Now, ever since I had Helena, I’ve been dreaming with creating a motherhood residency for artists in postpartum. My vision, which might never be realized, was to support women in every possible way right after they had their babies so they would create art while going through the discoveries of having a newborn. I say that my vision might never realize because having a baby and caring for them is extreme hard-work, so it might be too much to ask anyone to also make art while going through that, given that making art is also such a consuming activity. Not to mention that the baby deserves undivided attention and I wouldn’t want to be the one creating the structure that would take their mother’s attention away. If anything, mothers need peace of mind above all else. Yet, after both my births I had such a surge of creativity, such a strength of desire to “make the world,” that I can’t stop wondering what would I have created if I had the means to fully pour into the world all that was coming through me. It might be that all that creative energy was exactly what my babies needed to grow strong and healthy, and I just needed to do exactly what I managed to do: quit my jobs and stay home breastfeeding the babies in the most strenuous kind of meditation, seeing my mind go in every possible direction. I thought that this residency would be an absolutely radical space in the sense of supporting a woman’s entire creative moment, a way to learn from and observe women’s creative power. A strong statement of love towards a woman in one of the most challenging times in her life. All the results of such a residency would certainly be a gift to society and to human knowledge.

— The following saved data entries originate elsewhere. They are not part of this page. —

(** A model with its own prices replaced and no long-prompt tier. *)
Definition set_prices (m : Model) (input output cached write : Z) : Model :=
  {| Alias := Alias m; OrgID := OrgID m; Kind := Kind m; Backends := Backends m;
     BackendModel := BackendModel m; Provider := Provider m; DisplayName := DisplayName m;
     Description := Description m; InputMicrosPerMTok := input; OutputMicrosPerMTok := output;
     CachedInputMicrosPerMTok := cached; CacheWriteMicrosPerMTok := write; LongPrompt := None;
     MaxContext := MaxContext m; ReleaseDate := ReleaseDate m; Location := Location m;
     APIKeyCiphertext := APIKeyCiphertext m; APIKey := APIKey m; HasAPIKey := HasAPIKey m;
     Subscription := Subscription m; PlatformKey := PlatformKey m;
     Model_Billing := Model_Billing m; Limited := Limited m; Locked := Locked m;
     OrgName := OrgName m; Enabled := Enabled m |}.

(** [Model.PriceAtFee]: the model it leaves, and whether it changed it. *)
Definition PriceAtFee (m : Model) (fee : Z) : Model * bool :=
  if negb (SelfHosted m) then (m, false) else (set_prices m fee fee fee fee, true).

(** ** Costs *)

(** The exact cost, before the division: what [Cost] computes when nothing
    wraps. *)
Definition exact_micros (p : PriceTier) (t : Tokens) : Z :=
  (Input t - CachedInput t - CacheWrite t) * InputMicros p +
  CachedInput t * cachedInputMicros p +
  (CacheWrite t - CacheWriteHour t) * cacheWriteMicros p +
  2 * (CacheWriteHour t * InputMicros p) +
  Output t * OutputMicros p.

(** Counts a provider can report sensibly: some prompt and answer, whatever it
    says of its cache. *)
Definition counts_within (T : Z) (t : Tokens) : Prop :=
  0 <= Input t <= T ∧ 0 <= Output t <= T.

Definition tier_within (P : Z) (p : PriceTier) : Prop :=
  0 <= InputMicros p <= P ∧ 0 <= OutputMicros p <= P ∧
  0 <= CachedInputMicros p <= P ∧ 0 <= CacheWriteMicros p <= P.

(** Every price the model may charge at is between 0 and [P]. *)
Definition prices_within (P : Z) (m : Model) : Prop :=
  ∀ n, tier_within P (prices m n).

(** The counts after [clamped]: the cache counts partition the input. *)
Definition clamped_counts (t : Tokens) : Prop :=
  0 <= CachedInput t ∧ 0 <= CacheWriteHour t <= CacheWrite t ∧
  CachedInput t + CacheWrite t <= Input t ∧ 0 <= Output t.

Section costs.
Context (T P : Z) (HTP : 3 * T * P < two63) (HP : 1 <= P).
Implicit Types (m : Model) (t : Tokens) (p : PriceTier).

Lemma clamped_exact t :
  in_int64 (Input t) → 0 <= Input t →
  clamped t =
    let cached := Z.min (Z.max (CachedInput t) 0) (Input t) in
    let write := Z.min (Z.max (CacheWrite t) 0) (Input t - cached) in
    {| Input := Input t; CachedInput := cached; CacheWrite := write;
       CacheWriteHour := Z.min (Z.max (CacheWriteHour t) 0) write; Output := Output t |}.
Proof. intros. unfold clamped. unwrap int_range. done. Qed.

While such a postpartum residency doesn’t exist, I did managed to do a few residencies in motherhood after having Helena, with focusing on the fact that being a mother reshapes all that we can do. And now, with Katarina, I see that my desire to support mothers in their creative journeys has resonance. I hope she finds other mothers who will be moving through passion too, to keep building up a nurturing culture in this part of the world that needs it so much — I’ll write more about what I experienced in Texas in another post too!